Cancer patients in Wales and Northern Ireland are increasingly being denied access to drug treatments which are available to patients in England and Scotland, a leading charity claims.

During October 2009-December 2010, 35 patients in Wales were denied life-extending cancer treatments and more than 100 others had to apply under "exceptional case" procedures in a final attempt to secure access to treatments recommended by their doctors, according to a new report from the Rarer Cancers Foundation (RCF).

Moreover, 22 drugs for which doctors in England can now apply to access through the new Cancer Drugs Fund are not available to patients in Wales, while doctors there are six times less likely to make an "exceptional case" application than they are in Scotland, and the approval rate for such applications in Wales is only 67% compared to 87% in Scotland, it says.

"Patients who are unable to secure NHS funding for their treatment are thus forced to go without potentially life-saving treatments - or pay 'top-ups' themselves of nearly £21,000 each," says the Foundation.

The charity is also concerned about access issues in Northern Ireland, and has warned the country's First Minister that patients there are now "having to climb three separate mountains" to gain access to the cancer treatments they need.

The first "mountain" is delays in availability of drugs approved by the National Institute for Health and Clinical Excellence (NICE). Routine access to seven NICE-approved drugs is being blocked in Northern Ireland, with delays currently averaging more than six months and expected to lengthen as a result of the funding cuts, says the RCF.

Also, with no equivalent of England's Cancer Drugs Fund, Northern Ireland has no clear mechanism through which to access treatments that are not recommended by NICE on the grounds of cost-effectiveness. As a result, there are now 19 treatments for which patients will be denied access, it adds.

Finally, there is a danger that Individual Funding Requests - "the last resort" for patients who need life-extending treatments - may not be funded in the future, says the Foundation. The draft budget of Northern Ireland's Department of Health and Social Services and Public Safety has warned that a consequence of real-terms cuts in health spending may be "no new patients on high-cost drugs," it notes, and points out that budget cuts have already led to the cancellation of a promised radiotherapy centre in Londonderry.

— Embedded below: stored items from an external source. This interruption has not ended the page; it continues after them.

(** * ModernCart storage layer: a shallow embedding of [server/storage.ts]

    The class [DatabaseStorage] issues one SQL statement per [await]
    through the query builder.  The embedding keeps that shape: the
    database is a record of tables (lists of rows, in the order a bare
    [select] returns them), every statement is a function on that record,
    and every method is a computation in a small state monad that threads
    the database through its statements in the order of the [await]s.
    The rows of a join without [order by] come back in an order that the
    database chooses: the methods that join take it as a [JoinOrder], and
    what is proved of them holds for every such order.

    Numbers are mathematical integers, timestamps are integers on the
    database clock's scale, and [numeric] columns are integers counted in
    hundredths.  What the query builder throws while it puts a statement
    together is part of the model.  Errors raised by the database server
    (a lost connection, a violated constraint, a value out of a column's
    range) are not: a method is modelled on the statements the server
    executes. *)

From Stdlib Require Import ZArith NArith List String Ascii Bool Lia.
From Stdlib Require Import Sorting.Sorted Sorting.Permutation.
From Stdlib Require Import DecimalString DecimalPos DecimalN.
Import ListNotations.

Local Open Scope string_scope.
Local Open Scope Z_scope.

(** ** JavaScript truthiness, as far as the storage layer relies on it *)

Module JS.

(** [if (n)] for a number: zero is falsy. *)
Definition truthy_number (n : Z) : bool := negb (n =? 0).
(** * The Pi Cycle indicator engine of [2-pi-cycle-indicator.cpp]

    A shallow embedding of the rolling-statistics engine
    ([price_projection], [add_calculated_fields]), of the row colouring and
    the table rows of [display_public], of [format_numeric] and of the
    projector [prediction_target_step].

    The C++ program computes on [double].  The embedding is written once,
    over an interface [DoubleOps] of the operations the source applies to
    doubles, the library call [std::pow(x, 2)] among them.  The arithmetic
    the program runs on is [binary64 pow2]: the kernel's binary64 floats,
    with the squaring function of the mathematical library as a parameter;
    concrete inputs are evaluated with the correctly rounded square.  The
    real numbers are a second instance, without rounding: they are used
    for the rows without a window only, where no operation rounds.

    A [std::vector] is a list; [v[i]] is a checked lookup, so that an index
    out of range (undefined behaviour in C++) makes the embedded function
    return [None]. *)

From Stdlib Require Import String Ascii.
From Stdlib Require Import List Arith ZArith QArith Lia Bool.
From Stdlib Require Import Floats.
From Stdlib Require Import Reals Lra.
Import ListNotations.

Close Scope Q_scope.
Open Scope nat_scope.

(** ** Arithmetic on [double] *)

(** The operations of [double] that the source uses.  [d_of_Q] reads a
    numeric literal ([365.0], [0.02], ...).  [d_pow2 x] is [std::pow(x, 2)],
    a call into the mathematical library: what it returns is the library's
    choice, and it need not be the correctly rounded square [x * x]. *)
Class DoubleOps (D : Type) : Type := {
  d_of_Q : Q -> D;
  d_add : D -> D -> D;
  d_sub : D -> D -> D;
  d_mul : D -> D -> D;
  d_div : D -> D -> D;
  d_sqrt : D -> D;
  d_pow2 : D -> D;
  d_abs : D -> D;
  d_eqb : D -> D -> bool;
  d_ltb : D -> D -> bool;
  d_leb : D -> D -> bool
}.

(** The conversion of an [int] or a [long long] to [double]. *)
Definition d_of_Z {D : Type} {ops : DoubleOps D} (z : Z) : D := d_of_Q (inject_Z z).

Declare Scope dbl_scope.
Delimit Scope dbl_scope with dbl.
Infix "+" := d_add : dbl_scope.
Infix "-" := d_sub : dbl_scope.
Infix "*" := d_mul : dbl_scope.
Infix "/" := d_div : dbl_scope.
Notation "x == y" := (d_eqb x y) (at level 70, no associativity) : dbl_scope.
Notation "x != y" := (negb (d_eqb x y)) (at level 70, no associativity) : dbl_scope.
Notation "x < y" := (d_ltb x y) : dbl_scope.
Notation "x <= y" := (d_leb x y) : dbl_scope.
Notation "x > y" := (d_ltb y x) : dbl_scope.
Notation "x >= y" := (d_leb y x) : dbl_scope.

(** ** The error monad of checked vector accesses *)

Definition bind {A B : Type} (m : option A) (f : A -> option B) : option B :=
  match m with
  | Some a => f a
  | None => None
  end.

Notation "x <- m ;; k" := (bind m (fun x => k))
  (at level 61, m at next level, right associativity).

RCF chief executive Andrew Wilson said the Foundation's analysis of the situation in Wales provides the proof that patients there are being denied treatments which they would get elsewhere in the UK. "The political parties must look at the evidence and act now to fix this broken and unfair system," he said.

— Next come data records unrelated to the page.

(** ** The loaded table, column by column *)

(** The series of a column, empty when the frame has no such column. *)
Definition column (df : DataFrame) (col : string) : Series :=
  match lookup col (columns df) with
  | Some s => s
  | None => []
  end.

Definition text_of (s : Series) : Series := astype_str (fillna (CStr "") s).

(** What [coerce] returns on a frame that has the nine standard columns,
    written out column by column. *)
Definition coerced (df : DataFrame) : result DataFrame :=
  do h <- astype_int (fillna (CInt 1) (column df "Headcount"));
  do r <- astype_int (fillna (CInt 0) (column df "Rooms Required"));
  Ok (mkDataFrame (nrows df)
        [("Name", text_of (column df "Name"));
         ("Category", text_of (column df "Category"));
         ("City", text_of (column df "City"));
         ("Mobile", text_of (column df "Mobile"));
         ("Event", text_of (column df "Event"));
         ("Headcount", h);
         ("Rooms Required", r);
         ("Invite Given", astype_bool (fillna (CBool false) (column df "Invite Given")));
         ("Notes", text_of (column df "Notes"))]).

(** The conversion of the stored head counts to integers goes through
    (there is nothing to convert when the column is not stored). *)
Definition headcount_converts (df : DataFrame) : Prop :=
  match lookup "Headcount" (columns df) with
  | Some s => exists h, astype_int (fillna (CInt 1) s) = Ok h
  | None => True
  end.

(** The same for the stored rooms. *)
Definition rooms_converts (df : DataFrame) : Prop :=
  match lookup "Rooms Required" (columns df) with
  | Some s => exists r, astype_int (fillna (CInt 0) s) = Ok r
  | None => True
  end.

(** The rooms the migration gives for a value of the old flag. *)
Definition rooms_of_flag (x : cell) : cell :=
  if Py.eq_True x then CInt 1 else CInt 0.

Definition is_int (x : cell) : Prop := exists z, x = CInt z.

(** ** Equality of tables *)

Definition GuestRecord_eqb (a b : GuestRecord) : bool :=
  (Name a =? Name b)%string && (Category a =? Category b)%string
  && (City a =? City b)%string && (Mobile a =? Mobile b)%string
  && (Event a =? Event b)%string && (Headcount a =? Headcount b)
  && (Rooms_Required a =? Rooms_Required b)
  && Bool.eqb (Invite_Given a) (Invite_Given b)
  && (Notes a =? Notes b)%string.

(** [df.equals(other)] *)
Fixpoint equals (df other : GuestTable) : bool :=
  match df, other with
  | [], [] => true
  | a :: df', b :: other' => GuestRecord_eqb a b && equals df' other'
  | _, _ => false
  end.

(** ** The master list (third tab) *)

(** What follows the data editor, [edited_df] being what the editor
    returned: [if not df.equals(edited_df): ...]. *)
Definition update_table (edited_df : GuestTable) (s : Session)
  : Session * list effect :=
  if negb (equals (data s) edited_df) then
    (mkSession edited_df (save_data (to_frame edited_df) (files s)),
     [WriteFile (to_csv_path (to_frame edited_df)); Rerun])
  else (s, []).

(** [st.rerun()] ends the run of the script. *)
Definition reruns (effects : list effect) : bool :=
  existsb (fun e => match e with Rerun => true | _ => false end) effects.

(** One run of the script on a loaded session: the form in the side bar,
    then, unless the form asked for a new run, the editor of the third
    tab. *)
Definition run (f : Form) (edited_df : GuestTable) (s : Session)
  : Session * list effect :=
  let (s', effects) := add_guest_form f s in
  if reruns effects then (s', effects)
  else
    let (s'', effects') := update_table edited_df s' in
    (s'', (effects ++ effects')%list).

(** ** What the tabs show *)

(** [df.empty] for a table of nine columns. *)
Definition empty {A : Type} (df : list A) : bool :=
  match df with [] => true | _ => false end.

Record Metrics : Type := mkMetrics {
  metric_total_pax : Z;
  metric_families : Z;
  metric_invites_sent : Z;
  metric_pending : Z
}.

(** The first row of the first tab, [None] for the invitation to add
    guests. *)
Definition tab1 (df : GuestTable) : option Metrics :=
  if empty df then None
  else Some (mkMetrics (total_pax df) (total_families df) (invites_sent df)
               (pending df)).

(** [df.groupby(key)[value].sum().reset_index()]: one row per value of the
    key, in the order of the keys, with the sum of its records. *)
Fixpoint add_to_group (k : string) (v : Z) (groups : list (string * Z))
  : list (string * Z) :=
  match groups with
  | [] => [(k, v)]
  | (k', v') :: groups' =>
      match String.compare k k' with
      | Eq => (k', v' + v) :: groups'
      | Lt => (k, v) :: groups
      | Gt => (k', v') :: add_to_group k v groups'
      end
  end.

Definition groupby_sum (key : GuestRecord -> string) (value : GuestRecord -> Z)
    (df : GuestTable) : list (string * Z) :=
  fold_right (fun r groups => add_to_group (key r) (value r) groups) [] df.

(** The pie of the first tab. *)
Definition cat_counts (df : GuestTable) : list (string * Z) :=
  groupby_sum Category Headcount df.

Inductive RoomsView : Type :=
| RoomsTable (rows : list RoomRow)
| NoRoomsNeeded.

Record Logistics : Type := mkLogistics {
  shown_reception : Z;
  shown_wedding : Z;
  shown_rooms : Z;
  shown_room_view : RoomsView
}.

(** The second tab, [None] for "No data." *)
Definition tab2 (df : GuestTable) : option Logistics :=
  if empty df then None
  else
    Some (mkLogistics (reception_total df) (wedding_total df) (total_rooms df)
            (if negb (empty (room_df df)) then RoomsTable (room_df df)
             else NoRoomsNeeded)).

(** The file holds what the table exports to. *)
Definition in_sync (s : Session) : Prop :=
  files s = Some (convert_df (to_frame (data s))).

(** Every column of a frame has one cell per row. *)
Definition well_formed (df : DataFrame) : Prop :=
  Forall (fun cs => List.length (snd cs) = nrows df) (columns df).

Definition is_str (x : cell) : Prop := exists s, x = CStr s.
Definition is_bool (x : cell) : Prop := exists b, x = CBool b.

(** The event of a record is one of [events]. *)
Definition in_events (events : list string) (r : GuestRecord) : bool :=
  existsb (String.eqb (Event r)) events.

(** The head counts of the records that satisfy [p]. *)
Definition heads (p : GuestRecord -> bool) (t : GuestTable) : Z :=
  sum (map Headcount (filter p t)).

(** The sum of a key in a list of groups. *)
Fixpoint group_of (k : string) (groups : list (string * Z)) : option Z :=
  match groups with
  | [] => None
  | (k', v) :: groups' => if (k' =? k)%string then Some v else group_of k groups'
  end.


(** ** Sample data *)

Local Open Scope list_scope.

Definition asha : GuestRecord :=
  mkGuest "Asha" "Family" "Chennai" "09876543210" "Both" 5 2 false "x".

(** [asha] with the leading zero of the mobile number gone. *)
Definition asha_reloaded : GuestRecord :=
  mkGuest "Asha" "Family" "Chennai" "9876543210" "Both" 5 2 false "x".

Definition ravi : GuestRecord :=
  mkGuest "Ravi" "Friend" "Coimbatore" "n/k" "Reception" 3 0 true "late".

Definition meena : GuestRecord :=
  mkGuest "Meena" "Office" "Salem" "n/k" "Wedding (Mugurtham)" 2 1 false "veg".

Definition sample_table : GuestTable := [asha; ravi; meena].

(** An old file: a name column and the accommodation flag only. *)
Definition legacy_frame : DataFrame :=
  mkDataFrame 3
    [("Name", [CStr "Asha"; CStr "Ravi"; CStr "Meena"]);
     ("Accommodation Needed", [CBool true; CBool false; CBool true])].

(** An old file whose flag was not always written as a boolean. *)
Definition mixed_flags : Series :=
  [CBool true; CNaN; CStr "yes"; CBool false; CInt 1; CInt 2].

Definition mixed_legacy_frame : DataFrame :=
  mkDataFrame 6
    [("Name", [CStr "a"; CStr "b"; CStr "c"; CStr "d"; CStr "e"; CStr "f"]);
     ("Accommodation Needed", mixed_flags)].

He added that the position in Northern Ireland is unacceptable and cannot be justified on the basis of either clinical need or the relative funding settlement to the administration there compared to others in the UK. The RCF believes the treatments are affordable, he said: "our analysis shows that providing additional funding to the equivalent level of the Cancer Drugs Fund would cost just £5.8 million per annum, benefitting an estimated 279 patients," and he has written to the First Minister "urging him to do everything he can to address this extremely worrying situation."